Valerie-Jael said...

Good article. These sorts of meat make happy and healthy. Valerie

L said...

I know bone broth is new magic elixir for sure!

Christine said...

it is a part of our lives

Elephant's Child said...

No meat for me. The resident meat eater (other than the cat) likes his meat lean. And would dispute the fat is flavour tag.

Tom said...

...and some say that we eat too much meat.

Chatty Crone said...

I am always mixed about it - I love the fat. Not sure it loves me.

Bill said...

Not a fan of bones and fat. Chicken and fish is about it for me.

William Kendall said...

Thanks for sharing.

Rose said...

Oh, goodness. I love chicken wings, and chuck roast is a long time favorite. I like bacon with plenty of seems to me that people go to the extreme in anything....

Iris Flavia said...

Sadly I´m a very picky eater. So... no fat or, even worse, biting on a cartilage, then I´m sadly done for the meal.

Evi Erlinda said...

I love bone broth from pho.

Jo said...

I love bones and fat, and chicken skin. Mick's the total opposite. I think it's just down to preference.

baili said...

attitude towards eating have changed due to use of harmful feed for chicken and animals dear Jan (my opinion)
either i saw my grandma and mom and other aunts and relatives boiling the bones and using all other parts of chicken that we throw away now
even i search for each single bone remained in chicken while washing it and cut it away because i fear that feed they used to grow them is mostly stored in bones
your grand mom and mom sound great in their cooking :)

Francisco Manuel Carrajola Oliveira said...

Evito comer carne e aproveito para desejar a continuação de uma boa semana.

Dedais de Francisco e Idalisa
O prazer dos livros

Phil Slade said...

A great post Jan.

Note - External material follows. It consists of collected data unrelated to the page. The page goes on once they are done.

Lemma written_cons free T y m m1 m' va b l :
  user_range y T m free va (Z.of_nat (S (length l))) -> (forall x, pte_of T m1 x = pte_of T m x) ->
  written T m m1 va [b] -> written T m1 m' (va + 1) l -> written T m m' va (b :: l).
Proof.
  intros Hur He [W1 F1] [W2 F2]. assert (Hu : forall x, upa T m1 x = upa T m x) by (intros; by apply upa_ext).
  split.
  - intros [|i] c Hi.
    + injection Hi as <-. rewrite F2; [by apply (W1 0%nat)|]. intros j Hj. rewrite Hu.
      apply (upa_inj free T y m va _ _ _ Hur); lia.
    + replace (va + Z.of_nat (S i)) with (va + 1 + Z.of_nat i) by lia. rewrite <- Hu. by apply W2.
  - intros a Ha. rewrite F2, F1; [done| |].
    + intros i Hi. apply Ha. simpl in *. lia.
    + intros i Hi. rewrite Hu. replace (va + 1 + Z.of_nat i) with (va + Z.of_nat (S i)) by lia.
      apply Ha. simpl. lia.
Qed.

(** ** A process at a pipe *)

(** The process [p] runs in the kernel with the page table [T] and nobody holds the
    lock of the pipe. *)
Record at_pipe (pi : Z) (p : nat) (r : proc) (free : list Z) (T : tabs) (s : kstate) : Prop := {
  ap_kok : kok 0 s;
  ap_settled : settle (k_sync s) = k_sync s;
  ap_lock : lock_free (LkPipe pi) (k_sync s);
  ap_cur : curproc (k_sync s) = Some p;
  ap_proc : k_procs s !! p = Some r;
  ap_alive : p_killed r = 0;
  ap_vm : vm_state 0 s free T;
  ap_root : T !! (2%nat, 0) = Some (p_pagetable r);
}.

(** The processes after [wakeup(chan)]. *)
Definition woken (chan : option chanid) (s : kstate) : list proc :=
  imap (fun p r => if bool_decide (curproc (k_sync s) = Some p) then r else wake chan r) (k_procs s).

Section pipe.
Context `{Fuel} (pi : Z) (p : nat) (r : proc) (free : list Z) (T : tabs) (s : kstate).
Context (Hat : at_pipe pi p r free T s).

Notation s1 := (ksync (acquired (LkPipe pi)) s).

Lemma in_pipe : kok 1 s1 /\ settle (k_sync s1) = k_sync s1 /\ vm_state 1 s1 free T.
Proof using Hat.
  destruct Hat as [[Hs Hd Hl Hp] Hset Hlk _ _ _ [Hf (Hsy & _ & Hkm) Hpt] _].
  assert (Hs1 : sync_at 1 (acquired (LkPipe pi) (k_sync s))) by (apply (acquired_sync_at 0); [done|lia]).
  split_and!.
  - split; [done|lia| |done]. intros i Hi. destruct (Hl i Hi) as [nm Hn]. exists nm. simpl.
    by rewrite acquired_other.
  - by apply (settle_deep 1); [|lia].
  - split; [by destruct Hf|split; [done|]|done]. split; [lia|]. destruct Hkm as [nm Hn]. exists nm. simpl.
    by rewrite acquired_other.
Qed.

Whenever I read articles telling me not to eat fat I think of neanderthals all those millions of years ago. I'll bet they didn't waste any fat or bones.

You just made me fancy a four hour roast shoulder of lamb for weekend. I'm off to the local butcher who as you say, should be the first port of call for anyone looking to buy meat.

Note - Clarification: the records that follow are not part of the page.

(* ===== verification/Ulib.v ===== *)
(** * The user library: [src/user/ulib.c] and [src/user/printf.c]

    The string functions, on arrays as in [Kstring] ([None] is an access outside
    an array), the functions that make system calls, and formatted output, one
    [write] per character. *)

From S2P Require Import Prelude Params FsTypes Kstring User.

Open Scope user_scope.

(** ** ulib.c *)

(** [start(argc, argv)] of a program with main function [main]. *)
Definition start (main : prog Z) : prog unit := r ← main; Pexit r.

(** [while(( *s++ = *t++) != 0) ;] *)
Fixpoint strcpy (s t : list Z) : option (list Z) :=
  match s, t with
  | _ :: s, c :: t => if c =? 0 then Some (c :: s) else cons c <$> strcpy s t
  | _, _ => None
  end.

Fixpoint strcmp (p q : list Z) : option Z :=
  match p, q with
  | a :: p, b :: q => if truthy a && (a =? b) then strcmp p q else Some (u8 a - u8 b)
  | _, _ => None
  end.

Fixpoint strlen_loop (n : Z) (s : list Z) : option Z :=
  match s with
  | [] => None
  | c :: s => if truthy c then strlen_loop (s32 (n + 1)) s else Some (u32 n)
  end.
Definition strlen (s : list Z) : option Z := strlen_loop 0 s.

Definition memset (dst : list Z) (c n : Z) : option (list Z) :=
  if n <=? Z.of_nat (length dst)
  then Some (replicate (Z.to_nat n) (u8 c) ++ drop (Z.to_nat n) dst) else None.

(** The offset of the first [c] in the string [s], [None] for a null pointer. *)
Fixpoint strchr (s : list Z) (c : Z) : option (option nat) :=
  match s with
  | [] => None
  | a :: s =>
      if a =? 0 then Some None
      else if a =? c then Some (Some O)
      else option_map (option_map S) (strchr s c)
  end.

(** [buf[i] = c;] *)
Definition set_char (buf : list Z) (i : nat) (c : Z) : option (list Z) :=
  if (i <? length buf)%nat then Some (<[i := c]> buf) else None.

(** The loop of [gets]; [k] is [max - 1 - i]. *)
Fixpoint gets_loop (k : nat) (i : nat) (buf : list Z) : prog (list Z) :=
  match k with
  | O => inside (set_char buf i 0)
  | S k =>
      r ← call (Uread 0 1);
      match r with
      | Some (c :: _) =>
          buf ← inside (set_char buf i c);
          if (c =? 10) || (c =? 13) then inside (set_char buf (S i) 0)
          else gets_loop k (S i) buf
      | _ => inside (set_char buf i 0)
      end
  end.
Definition gets (buf : list Z) (max : Z) : prog (list Z) := gets_loop (Z.to_nat (max - 1)) 0 buf.

(** [open(n, omode)] and the other calls that take a string. *)
Definition uopen (n : list Z) (omode : Z) : prog Z := call (Uopen (cstr n) omode).

Definition ustat (n : list Z) : prog (option stat) :=
  fd ← uopen n O_RDONLY;
  if fd <? 0 then Pret None else
  r ← call (Ufstat fd);
  call (Uclose fd);;
  Pret r.

Fixpoint atoi_loop (n : Z) (s : list Z) : option Z :=
  match s with
  | [] => None
  | c :: s => if (48 <=? c) && (c <=? 57) then atoi_loop (s32 (n * 10 + c - 48)) s else Some n
  end.
Definition atoi (s : list Z) : option Z := atoi_loop 0 s.

(** The two loops of [memmove] in a memory [mem]. *)
Fixpoint copy_up (k : nat) (mem : list Z) (dst src : nat) : option (list Z) :=
  match k with
  | O => Some mem
  | S k =>
      match mem !! src with
      | Some c =>
          match set_char mem dst c with
          | Some mem => copy_up k mem (S dst) (S src)
          | None => None
          end
      | None => None
      end
  end.

Fixpoint copy_down (k : nat) (mem : list Z) (dst src : nat) : option (list Z) :=
  match k with
  | O => Some mem
  | S k =>
      match mem !! (src + k)%nat with
      | Some c =>
          match set_char mem (dst + k) c with
          | Some mem => copy_down k mem dst src
          | None => None
          end
      | None => None
      end
  end.

Definition memmove (mem : list Z) (vdst vsrc : nat) (n : Z) : option (list Z) :=
  if (vdst <? vsrc)%nat then copy_up (Z.to_nat n) mem vdst vsrc
  else copy_down (Z.to_nat n) mem vdst vsrc.

Fixpoint memcmp (p1 p2 : list Z) (n : nat) : option Z :=
  match n with
  | O => Some 0
  | S n =>
      match p1, p2 with
      | a :: p1, b :: p2 => if negb (a =? b) then Some (a - b) else memcmp p1 p2 n
      | _, _ => None
      end
  end.

(** [memcpy(dst, src, n)]: the [uint n] becomes the [int] of [memmove]. *)
Definition memcpy (mem : list Z) (dst src : nat) (n : Z) : option (list Z) :=
  memmove mem dst src (s32 n).

Definition sbrk (n : Z) : prog Z := call (Usbrk n SBRK_EAGER).
Definition sbrklazy (n : Z) : prog Z := call (Usbrk n SBRK_LAZY).

(** ** printf.c *)

(** [digits[d]]: ["0123456789ABCDEF"]. *)
Definition udigit (d : Z) : Z := if d <? 10 then 48 + d else 55 + d.

Definition putc (fd c : Z) : prog unit := call (Uwrite fd [u8 c]);; Pret tt.

(** [do { buf[i++] = digits[x % base]; } while((x /= base) != 0);] in [char buf[20]]. *)
Fixpoint udigits (k : nat) (x base : Z) (buf : list Z) : option (list Z) :=
  match k with
  | O => None
  | S k =>
      if Z.of_nat (length buf) <? 20 then
        let buf := buf ++ [udigit (x mod base)] in
        let x := x / base in
        if negb (x =? 0) then udigits k x base buf else Some buf
      else None
  end.

(** The characters that [printint] writes, in order. *)
Definition uprintint_chars (xx base : Z) (sgn : bool) : option (list Z) :=
  let neg := sgn && (xx <? 0) in
  let x := if neg then u64 (- xx) else u64 xx in
  match udigits 64 x base [] with
  | None => None
  | Some buf =>
      if neg then
        if Z.of_nat (length buf) <? 20 then Some (reverse (buf ++ [45])) else None
      else Some (reverse buf)
  end.

Definition printint (fd xx base : Z) (sgn : bool) : prog unit :=
  l ← inside (uprintint_chars xx base sgn);
  pfor l (putc fd).

Fixpoint printptr_loop (k : nat) (fd x : Z) : prog unit :=
  match k with
  | O => Pret tt
  | S k => putc fd (udigit (Z.shiftr x 60));; printptr_loop k fd (u64 (Z.shiftl x 4))
  end.
Definition printptr (fd x : Z) : prog unit :=
  putc fd 48;; putc fd 120;; printptr_loop 16 fd x.

(** The variable arguments: machine words and C strings or null pointers. *)
Inductive uarg : Type := UInt (v : Z) | UStr (s : option (list Z)).

(** [for(; *s; s++) putc(fd, *s);] *)
Fixpoint uputs (fd : Z) (s : list Z) : prog unit :=
  match s with
  | [] => Pfault
  | c :: s => if c =? 0 then Pret tt else putc fd c;; uputs fd s
  end.

(** The conversion of [c0], [c1] and [c2]: how much it adds to [i], and the
    arguments left. *)
Definition uconversion (fd c0 c1 c2 : Z) (args : list uarg) : prog (nat * list uarg) :=
  let go (n : nat) (pr : Z -> prog unit) : prog (nat * list uarg) :=
    match args with
    | UInt v :: args => pr v;; Pret (n, args)
    | _ => Pfault
    end in
  if c0 =? 100 then go 0%nat (fun v => printint fd (s32 v) 10 true)
  else if (c0 =? 108) && (c1 =? 100) then go 1%nat (fun v => printint fd (s64 v) 10 true)
  else if (c0 =? 108) && (c1 =? 108) && (c2 =? 100) then go 2%nat (fun v => printint fd (s64 v) 10 true)
  else if c0 =? 117 then go 0%nat (fun v => printint fd (u32 v) 10 false)
  else if (c0 =? 108) && (c1 =? 117) then go 1%nat (fun v => printint fd (s64 v) 10 false)
  else if (c0 =? 108) && (c1 =? 108) && (c2 =? 117) then go 2%nat (fun v => printint fd (s64 v) 10 false)
  else if c0 =? 120 then go 0%nat (fun v => printint fd (u32 v) 16 false)
  else if (c0 =? 108) && (c1 =? 120) then go 1%nat (fun v => printint fd (s64 v) 16 false)
  else if (c0 =? 108) && (c1 =? 108) && (c2 =? 120) then go 2%nat (fun v => printint fd (s64 v) 16 false)
  else if c0 =? 112 then go 0%nat (fun v => printptr fd (u64 v))
  else if c0 =? 99 then go 0%nat (putc fd)
  else if c0 =? 115 then
    match args with
    | UStr s :: args => uputs fd (default (lit "(null)") s);; Pret (0%nat, args)
    | _ => Pfault
    end
  else if c0 =? 37 then putc fd 37;; Pret (0%nat, args)
  else putc fd 37;; putc fd c0;; Pret (0%nat, args).

(** The loop of [vprintf] at [fmt + i]; [pct] is [state == '%']. *)
Fixpoint vprintf_loop (k : nat) (fd : Z) (pct : bool) (fmt : list Z) (args : list uarg) : prog unit :=
  match k, fmt with
  | O, _ => Pfuel
  | _, [] => Pfault
  | S k, c :: fmt' =>
      if c =? 0 then Pret tt else
      let c0 := u8 c in
      if negb pct then
        if c0 =? 37 then vprintf_loop k fd true fmt' args
        else putc fd c0;; vprintf_loop k fd false fmt' args
      else
        c1 ← (if truthy c0 then c ← inside (fmt' !! 0%nat); Pret (u8 c) else Pret 0);
        c2 ← (if truthy c1 then c ← inside (fmt' !! 1%nat); Pret (u8 c) else Pret 0);
        ' (n, args) ← uconversion fd c0 c1 c2 args;
        vprintf_loop k fd false (drop n fmt') args
  end.

Definition vprintf (fd : Z) (fmt : list Z) (ap : list uarg) : prog unit :=
  vprintf_loop (S (length fmt)) fd false fmt ap.

Definition fprintf (fd : Z) (fmt : string) (ap : list uarg) : prog unit := vprintf fd (lit fmt) ap.
Definition printf (fmt : string) (ap : list uarg) : prog unit := vprintf 1 (lit fmt) ap.

Close Scope user_scope.

(** ** memmove() copies as if through a buffer *)

(** [mem'] is [mem] with the [k] bytes at [src] copied to [dst]. *)
Definition moved (k dst src : nat) (mem mem' : list Z) : Prop :=
  length mem' = length mem /\
  forall i, mem' !! i =
    if decide (dst <= i < dst + k)%nat then mem !! (src + (i - dst))%nat else mem !! i.

Lemma set_char_Some buf i c : (i < length buf)%nat -> set_char buf i c = Some (<[i := c]> buf).
Proof. intros Hi. unfold set_char. by rewrite (proj2 (Nat.ltb_lt _ _)). Qed.

Lemma copy_up_spec k mem dst src :
  (dst <= src)%nat -> (src + k <= length mem)%nat ->
  exists mem', copy_up k mem dst src = Some mem' /\ moved k dst src mem mem'.
Proof.
  revert mem dst src. induction k as [|k IH]; intros mem dst src Hd Hs; simpl.
  - exists mem. split; [done|]. split; [done|]. intros i. by rewrite decide_False by lia.
  - destruct (lookup_lt_is_Some_2 mem src) as [c Hc]; [lia|]. rewrite Hc, set_char_Some by lia.
    destruct (IH (<[dst := c]> mem) (S dst) (S src)) as (mem' & -> & Hlen & Hi);
      [lia|rewrite length_insert; lia|]. exists mem'. split; [done|].
    split; [by rewrite Hlen, length_insert|]. intros i. rewrite Hi.
    rewrite !list_lookup_insert_if by lia. repeat case_decide; try lia; try done.
    + f_equal. lia.
    + subst. rewrite Nat.sub_diag, Nat.add_0_r. done.
Qed.

Lemma copy_down_spec k mem dst src :
  (src <= dst)%nat -> (dst + k <= length mem)%nat ->
  exists mem', copy_down k mem dst src = Some mem' /\ moved k dst src mem mem'.
Proof.
  revert mem. induction k as [|k IH]; intros mem Hd Hs; simpl.
  - exists mem. split; [done|]. split; [done|]. intros i. by rewrite decide_False by lia.
  - destruct (lookup_lt_is_Some_2 mem (src + k)) as [c Hc]; [lia|]. rewrite Hc, set_char_Some by lia.
    destruct (IH (<[(dst + k)%nat := c]> mem)) as (mem' & -> & Hlen & Hi);
      [done|rewrite length_insert; lia|]. exists mem'. split; [done|].
    split; [by rewrite Hlen, length_insert|]. intros i. rewrite Hi.
    rewrite !list_lookup_insert_if by lia. repeat case_decide; try lia; try done.
    subst. rewrite <- Hc. f_equal. lia.
Qed.

Lemma memmove_moved mem dst src n :
  (dst + Z.to_nat n <= length mem)%nat -> (src + Z.to_nat n <= length mem)%nat ->
  exists mem', memmove mem dst src n = Some mem' /\ moved (Z.to_nat n) dst src mem mem'.
Proof.
  intros Hd Hs. unfold memmove. destruct (dst <? src)%nat eqn:E.
  - apply Nat.ltb_lt in E. apply copy_up_spec; lia.
  - apply Nat.ltb_ge in E. apply copy_down_spec; lia.
Qed.

Lemma moved_splice k dst src mem mem' :
  moved k dst src mem mem' -> (dst + k <= length mem)%nat -> (src + k <= length mem)%nat ->
  mem' = take dst mem ++ take k (drop src mem) ++ drop (dst + k) mem.
Proof.
  intros [Hl Hi] Hd Hs. apply list_eq. intros i. rewrite Hi.
  case_decide as Hc; [rewrite lookup_app_r, lookup_app_l, lookup_take_lt, lookup_drop|];
    rewrite ?length_take, ?length_drop; try lia.
  - f_equal. lia.
  - destruct (decide (i < dst)%nat).
    + by rewrite lookup_app_l, lookup_take_lt by (rewrite ?length_take; lia).
    + rewrite lookup_app_r, lookup_app_r, lookup_drop by (rewrite ?length_take, ?length_drop; lia).
      f_equal. rewrite ?length_take, ?length_drop. lia.
Qed.

(** The two directions of [memmove] agree with a copy through a buffer. *)
Lemma memmove_splice mem dst src n :
  (dst + Z.to_nat n <= length mem)%nat -> (src + Z.to_nat n <= length mem)%nat ->
  memmove mem dst src n
  = Some (take dst mem ++ take (Z.to_nat n) (drop src mem) ++ drop (dst + Z.to_nat n) mem).
Proof.
  intros Hd Hs. destruct (memmove_moved mem dst src n Hd Hs) as (mem' & -> & Hm). f_equal.
  by apply moved_splice.
Qed.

Anita Houston The Artful Maven said...

I whole heartedly agree! I could never live without my beef! LOVE all the parts about your family, and I miss those days of home cooked 3 times a day. I do buy organic a lot but will never give up the beef. Thanks for stopping by all the time...I sooooo appreciate you!

Debbie said...

i am a fat lover too....that's what i keep so much on my body!! hehehehe

i clicked on the chicken skin article, I LOVE THE SKIN, now i don't have to feel any guilt eating it!!!

peppylady (Dora) said...

Not sure what is my fav meat, but I do like it.
Coffee is on

PerthDailyPhoto said...

Chicken and fish are my favs Jan, I've never eaten Pork or lamb, not for any particular reason, just not keen ☺️

Victor S E Moubarak said...

Life is getting so confusing these days. We're told to avoid fat in meat, and also in butter and frying with lard. Then we're told other things like bacon is bad for you, and sausages. Then they contradict that advice. What are we to believe?

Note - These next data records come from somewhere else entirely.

(** A pattern is found in a text: at its beginning after [^], somewhere otherwise. *)
Definition somewhere (re text : list Z) : Prop := exists v, v `suffix_of` text /\ holds_at re v.

Definition found (re text : list Z) : Prop :=
  match re with
  | r0 :: re1 => if r0 =? 94 then holds_at re1 text else somewhere re text
  | [] => somewhere re text
  end.

(** The text as the matcher sees it. *)
Definition nul_free (l : list Z) : Prop := Forall (fun c => c <> 0) l.

(** ** The matcher decides the language *)

Lemma nul_free_cons c l : nul_free (c :: l) <-> c <> 0 /\ nul_free l.
Proof. unfold nul_free. by rewrite Forall_cons. Qed.

Lemma holds_nil text : holds_at [] text.
Proof. exists [], text. split_and!; [done|constructor|done]. Qed.

Lemma holds_end text : holds_at [36] text <-> text = [].
Proof.
  split.
  - intros (u & v & -> & Hu & Hv). inversion Hu; subst. by apply Hv.
  - intros ->. exists [], []. split_and!; [done|constructor|done].
Qed.

(** A first item that is not starred. *)
Lemma holds_one r0 re text :
  match re with [] => r0 <> 36 | r1 :: _ => r1 <> 42 end ->
  holds_at (r0 :: re) text <-> exists c t, text = c :: t /\ accepts r0 c /\ holds_at re t.
Proof.
  intros Hre. assert (E : items (r0 :: re) = (One r0 :: (items re).1, (items re).2)).
  { destruct re as [|r1 re]; cbn [items]; apply Z.eqb_neq in Hre as ->; [done|].
    match goal with |- (let '(_, _) := ?x in _) = _ => by destruct x end. }
  unfold holds_at. rewrite E. simpl. split.
  - intros (u & v & -> & Hu & Hv). inversion Hu; subst. simpl. by eauto 10.
  - intros (c & t & -> & Ha & u & v & -> & Hu & Hv). exists (c :: u), v.
    split_and!; [done|by constructor|done].
Qed.

Lemma holds_star r0 re text :
  holds_at (r0 :: 42 :: re) text
  <-> exists u v, text = u ++ v /\ Forall (accepts r0) u /\ holds_at re v.
Proof.
  unfold holds_at. cbn [items Z.eqb Pos.eqb]. destruct (items re) as [l e]. simpl. split.
  - intros (u & v & -> & Hu & Hv). inversion Hu; subst. rewrite <- app_assoc. by eauto 10.
  - intros (u & v & -> & Hu & w & v' & -> & Hw & Hv). exists (u ++ w), v'.
    split_and!; [by rewrite app_assoc|by constructor|done].
Qed.

Lemma accepts_test e c : (e =? 46) || (e =? c) = true <-> accepts e c.
Proof. rewrite orb_true_iff, !Z.eqb_eq. done. Qed.

Lemma matchstar_spec mh (P : list Z -> Prop) c text ts :
  (forall text, nul_free text ->
     exists b, mh (text ++ 0 :: ts) = Some b /\ (b = true <-> P text)) ->
  nul_free text ->
  exists b, matchstar mh c (text ++ 0 :: ts) = Some b
    /\ (b = true <-> exists u v, text = u ++ v /\ Forall (accepts c) u /\ P v).
Proof.
  intros Hmh. induction text as [|t text IH]; intros Hn;
    destruct (Hmh _ Hn) as ([|] & E & Hb); cbn [matchstar app] in *; rewrite E.
  - exists true. split; [done|]. split; [|done]. intros _. exists [], []. naive_solver.
  - exists false. split; [done|]. split; [done|]. intros (u & v & Huv & _ & HP).
    symmetry in Huv. apply app_eq_nil in Huv as [-> ->]. naive_solver.
  - exists true. split; [done|]. split; [|done]. intros _. exists [], (t :: text). naive_solver.
  - apply nul_free_cons in Hn as [Ht Hn]. apply Z.eqb_neq in Ht as ->. cbn [negb andb].
    assert (Hskip : forall u v, t :: text = u ++ v -> P v -> exists u', u = t :: u' /\ text = u' ++ v).
    { intros [|x u] v Huv HP; [|by inversion Huv; eauto]. simpl in Huv. subst v. naive_solver. }
    destruct ((t =? c) || (c =? 46)) eqn:Ea.
    + destruct (IH Hn) as (b & -> & Hb'). exists b. split; [done|]. rewrite Hb'.
      assert (Hac : accepts c t) by (apply accepts_test; rewrite orb_comm, (Z.eqb_sym c t); done).
      split.
      * intros (u & v & -> & Hu & HP). exists (t :: u), v. split_and!; [done|by constructor|done].
      * intros (u & v & Huv & Hu & HP). destruct (Hskip _ _ Huv HP) as (u' & -> & ->).
        apply Forall_cons in Hu as [_ Hu]. by eauto.
    + exists false. split; [done|]. split; [done|]. intros (u & v & Huv & Hu & HP).
      destruct (Hskip _ _ Huv HP) as (u' & -> & ->). apply Forall_cons in Hu as [Hac _].
      apply accepts_test in Hac. rewrite orb_comm, (Z.eqb_sym c t) in Hac. congruence.
Qed.

Lemma matchhere_eq r0 r1 re text :
  r0 <> 0 ->
  matchhere (r0 :: r1 :: re) text =
  if r1 =? 42 then matchstar (matchhere re) r0 text
  else match text with
  | [] => None
  | t :: text =>
      if (r0 =? 36) && (r1 =? 0) then Some (t =? 0)
      else if negb (t =? 0) && ((r0 =? 46) || (r0 =? t)) then matchhere (r1 :: re) text
      else Some false
  end.
Proof. intros H%Z.eqb_neq. cbn [matchhere]. by rewrite H. Qed.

The other day my doctor suggested I do something every day that will get me slightly out of breath. So I took up smoking.

God bless. said...

I'll cook meat with fat on it but I don't like eating the fatty part.

DeniseinVA said...

I always like reading articles such as these. I grew up a meat eater and favored my dad's taste who always liked a little fat on his meat and he always said it was better for it. My sister and mum favored more lean cuts. Now I find myself trying to put more meatless dishes on the table and more fish. I wonder what the research will say about that in 20 years time :) Thanks Jan, very interesting.

carol l mckenna said...

Now they thinking that red meat is not so bad for you ~ eat in moderation is my motto ~ Great post.